-- PROBLEM --
For the listing below, print exactly the lines from the line with "<[Z.to_nat i := slot_bucket (hk_hash key) (hk_digest key)" to the line with "(try_insert_at key v", both included, and nothing beyond them.
>>>>>
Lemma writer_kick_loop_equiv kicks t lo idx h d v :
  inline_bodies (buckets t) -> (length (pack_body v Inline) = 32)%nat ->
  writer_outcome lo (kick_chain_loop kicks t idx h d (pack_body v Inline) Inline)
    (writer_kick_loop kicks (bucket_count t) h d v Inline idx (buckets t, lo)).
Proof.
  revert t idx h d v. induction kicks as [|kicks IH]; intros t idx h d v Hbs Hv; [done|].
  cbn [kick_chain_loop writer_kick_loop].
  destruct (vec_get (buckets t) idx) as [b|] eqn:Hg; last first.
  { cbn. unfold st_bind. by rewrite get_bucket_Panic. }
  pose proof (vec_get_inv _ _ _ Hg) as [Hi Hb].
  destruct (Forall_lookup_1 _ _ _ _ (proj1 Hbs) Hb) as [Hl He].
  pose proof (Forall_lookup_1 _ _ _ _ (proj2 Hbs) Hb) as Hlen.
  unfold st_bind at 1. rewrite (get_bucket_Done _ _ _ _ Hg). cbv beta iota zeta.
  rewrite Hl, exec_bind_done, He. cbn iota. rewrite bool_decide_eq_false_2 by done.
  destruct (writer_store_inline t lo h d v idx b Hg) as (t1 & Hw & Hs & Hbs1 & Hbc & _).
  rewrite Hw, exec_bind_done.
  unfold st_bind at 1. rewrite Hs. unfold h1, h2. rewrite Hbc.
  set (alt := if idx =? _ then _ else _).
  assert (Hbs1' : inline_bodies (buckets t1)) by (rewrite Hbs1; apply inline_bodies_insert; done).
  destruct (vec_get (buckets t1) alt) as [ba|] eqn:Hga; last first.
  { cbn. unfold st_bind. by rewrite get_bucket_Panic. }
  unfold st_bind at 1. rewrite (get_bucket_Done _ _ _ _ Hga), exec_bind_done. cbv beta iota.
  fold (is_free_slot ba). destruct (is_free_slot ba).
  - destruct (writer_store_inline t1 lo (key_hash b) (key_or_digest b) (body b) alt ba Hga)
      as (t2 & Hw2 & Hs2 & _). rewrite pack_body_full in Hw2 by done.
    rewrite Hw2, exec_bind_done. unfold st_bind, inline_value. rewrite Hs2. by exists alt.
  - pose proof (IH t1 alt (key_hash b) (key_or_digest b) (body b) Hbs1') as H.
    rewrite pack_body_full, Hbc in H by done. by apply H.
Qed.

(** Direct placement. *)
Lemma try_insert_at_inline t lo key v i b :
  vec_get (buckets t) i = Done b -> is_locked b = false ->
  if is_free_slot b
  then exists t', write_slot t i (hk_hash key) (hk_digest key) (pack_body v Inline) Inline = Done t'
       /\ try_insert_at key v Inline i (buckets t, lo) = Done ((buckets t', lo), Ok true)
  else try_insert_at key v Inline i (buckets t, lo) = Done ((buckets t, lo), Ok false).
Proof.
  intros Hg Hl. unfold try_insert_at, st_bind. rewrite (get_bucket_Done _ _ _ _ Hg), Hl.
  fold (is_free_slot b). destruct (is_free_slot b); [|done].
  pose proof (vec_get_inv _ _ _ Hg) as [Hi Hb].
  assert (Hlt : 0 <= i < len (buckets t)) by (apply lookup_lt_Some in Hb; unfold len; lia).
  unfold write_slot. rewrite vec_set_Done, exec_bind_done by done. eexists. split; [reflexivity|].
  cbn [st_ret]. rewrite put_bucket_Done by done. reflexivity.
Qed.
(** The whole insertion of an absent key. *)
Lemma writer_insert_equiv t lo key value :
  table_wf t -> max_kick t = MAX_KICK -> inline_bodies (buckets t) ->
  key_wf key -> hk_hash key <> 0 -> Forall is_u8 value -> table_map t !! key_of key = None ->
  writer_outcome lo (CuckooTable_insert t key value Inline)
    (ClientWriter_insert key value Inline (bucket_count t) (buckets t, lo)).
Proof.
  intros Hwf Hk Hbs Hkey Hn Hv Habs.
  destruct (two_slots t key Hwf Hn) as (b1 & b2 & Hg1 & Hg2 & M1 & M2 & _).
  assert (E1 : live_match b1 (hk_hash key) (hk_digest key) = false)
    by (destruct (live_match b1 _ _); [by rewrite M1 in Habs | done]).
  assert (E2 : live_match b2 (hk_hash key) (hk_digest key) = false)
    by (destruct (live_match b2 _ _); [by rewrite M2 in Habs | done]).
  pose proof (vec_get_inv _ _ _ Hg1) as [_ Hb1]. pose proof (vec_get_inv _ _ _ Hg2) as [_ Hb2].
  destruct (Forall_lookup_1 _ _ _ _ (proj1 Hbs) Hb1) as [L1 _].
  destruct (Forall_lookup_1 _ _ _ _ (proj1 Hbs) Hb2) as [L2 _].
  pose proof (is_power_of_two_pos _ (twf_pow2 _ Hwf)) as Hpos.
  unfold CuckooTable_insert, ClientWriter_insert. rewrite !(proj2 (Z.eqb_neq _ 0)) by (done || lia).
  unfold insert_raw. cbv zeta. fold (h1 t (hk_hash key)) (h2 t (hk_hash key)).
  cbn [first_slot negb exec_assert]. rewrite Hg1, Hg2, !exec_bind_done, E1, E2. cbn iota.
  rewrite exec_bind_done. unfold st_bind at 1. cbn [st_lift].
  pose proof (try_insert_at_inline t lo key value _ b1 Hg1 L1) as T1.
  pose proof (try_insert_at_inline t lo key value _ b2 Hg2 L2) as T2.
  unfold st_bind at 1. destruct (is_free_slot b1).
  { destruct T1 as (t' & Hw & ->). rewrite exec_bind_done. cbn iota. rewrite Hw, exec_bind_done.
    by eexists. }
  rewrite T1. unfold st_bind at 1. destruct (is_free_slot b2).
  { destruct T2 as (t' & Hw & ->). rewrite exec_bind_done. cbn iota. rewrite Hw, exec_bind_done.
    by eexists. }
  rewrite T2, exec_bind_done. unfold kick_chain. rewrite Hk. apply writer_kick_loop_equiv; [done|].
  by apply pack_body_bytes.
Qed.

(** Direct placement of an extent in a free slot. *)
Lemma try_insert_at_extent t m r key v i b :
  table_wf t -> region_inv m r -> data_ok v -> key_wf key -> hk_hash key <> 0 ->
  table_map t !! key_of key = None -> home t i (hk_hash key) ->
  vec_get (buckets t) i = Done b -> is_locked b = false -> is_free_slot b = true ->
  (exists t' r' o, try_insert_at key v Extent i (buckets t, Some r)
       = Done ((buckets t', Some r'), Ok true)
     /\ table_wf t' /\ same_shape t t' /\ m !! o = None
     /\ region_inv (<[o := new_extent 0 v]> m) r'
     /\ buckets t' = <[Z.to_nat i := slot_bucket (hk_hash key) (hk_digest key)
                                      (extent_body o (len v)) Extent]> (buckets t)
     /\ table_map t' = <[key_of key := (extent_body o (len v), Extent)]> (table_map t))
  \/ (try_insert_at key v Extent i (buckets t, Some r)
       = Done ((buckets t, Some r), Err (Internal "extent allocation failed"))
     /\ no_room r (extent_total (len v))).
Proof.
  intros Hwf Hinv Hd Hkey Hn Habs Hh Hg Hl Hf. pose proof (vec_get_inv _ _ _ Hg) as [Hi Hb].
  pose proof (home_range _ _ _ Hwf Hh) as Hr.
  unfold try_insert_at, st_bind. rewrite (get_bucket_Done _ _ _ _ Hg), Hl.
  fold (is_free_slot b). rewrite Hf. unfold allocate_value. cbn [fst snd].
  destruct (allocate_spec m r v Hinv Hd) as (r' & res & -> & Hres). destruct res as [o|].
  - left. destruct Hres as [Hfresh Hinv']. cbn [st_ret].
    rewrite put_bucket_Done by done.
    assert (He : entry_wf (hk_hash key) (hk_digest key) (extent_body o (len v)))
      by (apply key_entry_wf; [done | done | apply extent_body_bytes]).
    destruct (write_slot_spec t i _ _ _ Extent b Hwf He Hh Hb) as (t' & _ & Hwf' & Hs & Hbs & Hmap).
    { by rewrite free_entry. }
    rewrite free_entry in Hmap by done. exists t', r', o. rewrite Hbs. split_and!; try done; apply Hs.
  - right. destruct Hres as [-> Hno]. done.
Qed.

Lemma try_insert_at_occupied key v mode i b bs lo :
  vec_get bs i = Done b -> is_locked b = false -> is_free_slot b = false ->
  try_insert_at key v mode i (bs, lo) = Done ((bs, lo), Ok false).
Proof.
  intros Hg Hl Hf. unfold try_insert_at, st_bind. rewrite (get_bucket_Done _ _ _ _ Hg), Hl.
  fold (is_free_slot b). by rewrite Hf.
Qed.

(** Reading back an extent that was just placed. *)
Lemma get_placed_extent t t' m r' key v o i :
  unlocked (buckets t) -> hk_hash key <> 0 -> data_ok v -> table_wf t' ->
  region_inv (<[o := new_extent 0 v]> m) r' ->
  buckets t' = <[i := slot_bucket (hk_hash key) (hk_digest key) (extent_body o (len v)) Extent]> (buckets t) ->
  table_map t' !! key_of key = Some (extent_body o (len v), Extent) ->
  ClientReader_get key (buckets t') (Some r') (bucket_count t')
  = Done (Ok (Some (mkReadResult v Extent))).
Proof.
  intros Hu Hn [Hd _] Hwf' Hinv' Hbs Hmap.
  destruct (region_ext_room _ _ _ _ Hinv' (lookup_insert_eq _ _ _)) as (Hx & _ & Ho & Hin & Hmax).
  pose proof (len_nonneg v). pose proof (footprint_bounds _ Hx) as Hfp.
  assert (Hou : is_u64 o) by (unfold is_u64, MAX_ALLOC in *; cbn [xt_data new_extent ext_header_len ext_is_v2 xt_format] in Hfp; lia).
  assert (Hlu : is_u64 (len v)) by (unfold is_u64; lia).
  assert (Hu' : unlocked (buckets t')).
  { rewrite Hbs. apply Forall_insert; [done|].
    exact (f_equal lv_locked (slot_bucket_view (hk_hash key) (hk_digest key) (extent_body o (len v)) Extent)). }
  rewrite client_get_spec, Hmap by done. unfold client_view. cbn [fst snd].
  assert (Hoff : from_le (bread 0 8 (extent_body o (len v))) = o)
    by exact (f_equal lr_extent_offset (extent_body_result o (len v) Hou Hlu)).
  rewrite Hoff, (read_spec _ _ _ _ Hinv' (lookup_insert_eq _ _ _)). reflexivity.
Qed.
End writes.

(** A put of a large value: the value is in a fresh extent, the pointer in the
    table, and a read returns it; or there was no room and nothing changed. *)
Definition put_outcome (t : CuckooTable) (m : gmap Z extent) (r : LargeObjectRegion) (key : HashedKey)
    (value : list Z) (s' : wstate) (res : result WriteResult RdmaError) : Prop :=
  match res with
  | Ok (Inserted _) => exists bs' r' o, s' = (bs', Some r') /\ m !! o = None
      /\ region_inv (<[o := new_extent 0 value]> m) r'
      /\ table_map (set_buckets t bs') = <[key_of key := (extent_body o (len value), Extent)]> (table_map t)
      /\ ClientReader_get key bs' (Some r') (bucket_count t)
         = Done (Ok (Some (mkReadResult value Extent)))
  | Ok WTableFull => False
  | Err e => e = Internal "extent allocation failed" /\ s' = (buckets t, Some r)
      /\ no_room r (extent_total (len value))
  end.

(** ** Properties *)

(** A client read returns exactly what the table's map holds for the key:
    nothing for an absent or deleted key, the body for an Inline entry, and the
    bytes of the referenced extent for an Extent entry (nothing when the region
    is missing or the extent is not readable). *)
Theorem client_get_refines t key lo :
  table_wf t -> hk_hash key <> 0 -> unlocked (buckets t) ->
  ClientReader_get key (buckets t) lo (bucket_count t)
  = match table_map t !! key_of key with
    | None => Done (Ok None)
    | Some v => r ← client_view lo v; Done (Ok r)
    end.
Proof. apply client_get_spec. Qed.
<<<<<
-- EXERCISE ANSWER --
     /\ buckets t' = <[Z.to_nat i := slot_bucket (hk_hash key) (hk_digest key)
                                      (extent_body o (len v)) Extent]> (buckets t)
     /\ table_map t' = <[key_of key := (extent_body o (len v), Extent)]> (table_map t))
  \/ (try_insert_at key v Extent i (buckets t, Some r)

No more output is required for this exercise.